Blanchette Memorial Bridge

Blanchette Memorial Bridge
Coordinates 38°45′54″N 90°28′55″W / 38.765°N 90.482°W / 38.765; -90.482Coordinates: 38°45′54″N 90°28′55″W / 38.765°N 90.482°W / 38.765; -90.482
Carries 10 lanes of I-70
Crosses Missouri River
Locale St. Louis County and St. Charles County in Missouri
Maintained by Missouri Department of Transportation
Characteristics
Design twin Cantilever bridges
Total length 1,244 m (4,083 ft)
Width WB: 18.3 m (60 ft)
EB: 20.7 m (68 ft)
Longest span 146.3 m (480 ft)
History
Opened WB: 1958, Rebuilt 2013
EB: 1978
Statistics
Daily traffic 153,161 (2008)[1]

The Blanchette Memorial Bridge are a pair of twin cantilever bridges carrying Interstate 70 across the Missouri River between St. Louis County and St. Charles County, Missouri, opened in 1959. Handling an average of 165,000 vehicle transits per day, it is the area's busiest bridge. Construction of the first interstate highway project under provisions of the Federal Aid Highway Act of 1956 started west of the bridge's present location. A sign commemorating the site of the nation's first interstate project stands next to Interstate 70 just east of the Missouri Route 94/First Capitol Drive overpass.

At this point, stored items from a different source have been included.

Lemma check_sitting_rules_present landmarks shoulder ear hip :
  present landmarks LEFT_SHOULDER shoulder -> present landmarks LEFT_EAR ear ->
  present landmarks LEFT_HIP hip ->
  check_sitting_rules landmarks = Ok (sitting_issues shoulder ear hip).
Proof.
  unfold present, sitting_issues, neck_rule. intros Hs He Hh.
  unfold_checker. rewrite Hs, He, Hh. step_checker.
  destruct (calculate_angle_fin_or_nan (x shoulder, y shoulder) (x ear, y ear)
              (x shoulder, y shoulder - 1)) as [[neck ->] | ->];
    destruct (calculate_angle_fin_or_nan (x shoulder, y shoulder) (x hip, y hip)
                (x hip, y hip - 1)) as [[back ->] | ->];
    unfold f64_gtb; cbn [f64_ltb f64_abs f64_sub]; step_checker; try reflexivity;
    try (destruct (Rltb 30 neck)); step_checker; try reflexivity;
    try (destruct (Rltb 20 (Rabs (back - 180)))); reflexivity.
Qed.

(** A failure before the first rule: nothing has been appended yet. *)
Lemma check_squat_rules_early_failure (landmarks : PyLandmarks) :
  missing landmarks LEFT_KNEE \/ missing landmarks LEFT_ANKLE \/ missing landmarks LEFT_HIP \/
  missing landmarks LEFT_SHOULDER \/ missing landmarks LEFT_FOOT_INDEX \/
  absent landmarks LEFT_KNEE \/ absent landmarks LEFT_FOOT_INDEX ->
  check_squat_rules landmarks = Ok [].
Proof.
  unfold missing, absent. intros H. unfold_checker.
  destruct (nth_error landmarks LEFT_KNEE) as [knee |]; [| reflexivity].
  destruct (nth_error landmarks LEFT_ANKLE) as [ankle |]; [| reflexivity].
  destruct (nth_error landmarks LEFT_HIP) as [hip |]; [| reflexivity].
  destruct (nth_error landmarks LEFT_SHOULDER) as [shoulder |]; [| reflexivity].
  destruct (nth_error landmarks LEFT_FOOT_INDEX) as [toe |]; [| reflexivity].
  step_checker.
  destruct knee as [knee |]; [| reflexivity].
  destruct toe as [toe |]; [| reflexivity].
  repeat (destruct H as [H | H]; [discriminate H |]); discriminate H.
Qed.

Lemma check_sitting_rules_early_failure (landmarks : PyLandmarks) :
  missing landmarks LEFT_SHOULDER \/ missing landmarks LEFT_EAR \/ missing landmarks LEFT_HIP \/
  absent landmarks LEFT_SHOULDER \/ absent landmarks LEFT_EAR ->
  check_sitting_rules landmarks = Ok [].
Proof.
  unfold missing, absent. intros H. unfold_checker.
  destruct (nth_error landmarks LEFT_SHOULDER) as [shoulder |]; [| reflexivity].
  destruct (nth_error landmarks LEFT_EAR) as [ear |]; [| reflexivity].
  destruct (nth_error landmarks LEFT_HIP) as [hip |]; [| reflexivity].
  step_checker.
  destruct shoulder as [shoulder |]; [| reflexivity].
  destruct ear as [ear |]; [| reflexivity].
  repeat (destruct H as [H | H]; [discriminate H |]); discriminate H.
Qed.

(** A failure after the first rule: what that rule appended stays. *)
Lemma check_squat_rules_late_failure (landmarks : PyLandmarks) (knee toe : Landmark) :
  present landmarks LEFT_KNEE knee -> present landmarks LEFT_FOOT_INDEX toe ->
  ~ missing landmarks LEFT_ANKLE -> ~ missing landmarks LEFT_HIP ->
  ~ missing landmarks LEFT_SHOULDER ->
  absent landmarks LEFT_SHOULDER \/ absent landmarks LEFT_HIP ->
  check_squat_rules landmarks = Ok (knee_rule knee toe).
Proof.
  unfold present, missing, absent, knee_rule. intros Hk Ht Na Nh Ns H.
  unfold_checker. rewrite Hk, Ht.
  destruct (nth_error landmarks LEFT_ANKLE) as [ankle |]; [| contradiction].
  destruct (nth_error landmarks LEFT_HIP) as [hip |]; [| contradiction].
  destruct (nth_error landmarks LEFT_SHOULDER) as [shoulder |]; [| contradiction].
  step_checker.
  destruct shoulder as [shoulder |]; [| destruct (Rltb (x toe) (x knee)); reflexivity].
  destruct hip as [hip |]; [| destruct (Rltb (x toe) (x knee)); reflexivity].
  destruct H as [H | H]; discriminate H.
Qed.

Lemma check_sitting_rules_late_failure (landmarks : PyLandmarks) (shoulder ear : Landmark) :
  present landmarks LEFT_SHOULDER shoulder -> present landmarks LEFT_EAR ear ->
  absent landmarks LEFT_HIP ->
  check_sitting_rules landmarks = Ok (neck_rule shoulder ear).
Proof.
  unfold present, absent, neck_rule. intros Hs He Hh.
  unfold_checker. rewrite Hs, He, Hh. step_checker.
  destruct (calculate_angle_fin_or_nan (x shoulder, y shoulder) (x ear, y ear)
              (x shoulder, y shoulder - 1)) as [[neck ->] | ->];
    unfold f64_gtb; cbn [f64_ltb]; step_checker; try reflexivity.
  destruct (Rltb 30 neck); reflexivity.
Qed.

The bridge is named for French Canadian fur trader and hunter Louis Blanchette, who founded St. Charles as a post along the Missouri River; the village was the first European settlement along this waterway.

Major rehabilitations for the Westbound span have been addressed to MoDot in the late 2000s. The project started with the closure of the westbound span on November 4, 2012. During the closure, westbound traffic was diverted to the freeway's east side, for 3 narrow lanes in each direction. The westbound bridge's old superstructure was demolished in two explosions, with the first taking place on November 18, 2012. The second and final blast was on December 4, 2012. Construction of the replacement bridge started in Spring of 2013, and the new bridge opened more than two months ahead of schedule in August 2013. The entire project will be complete by late 2014.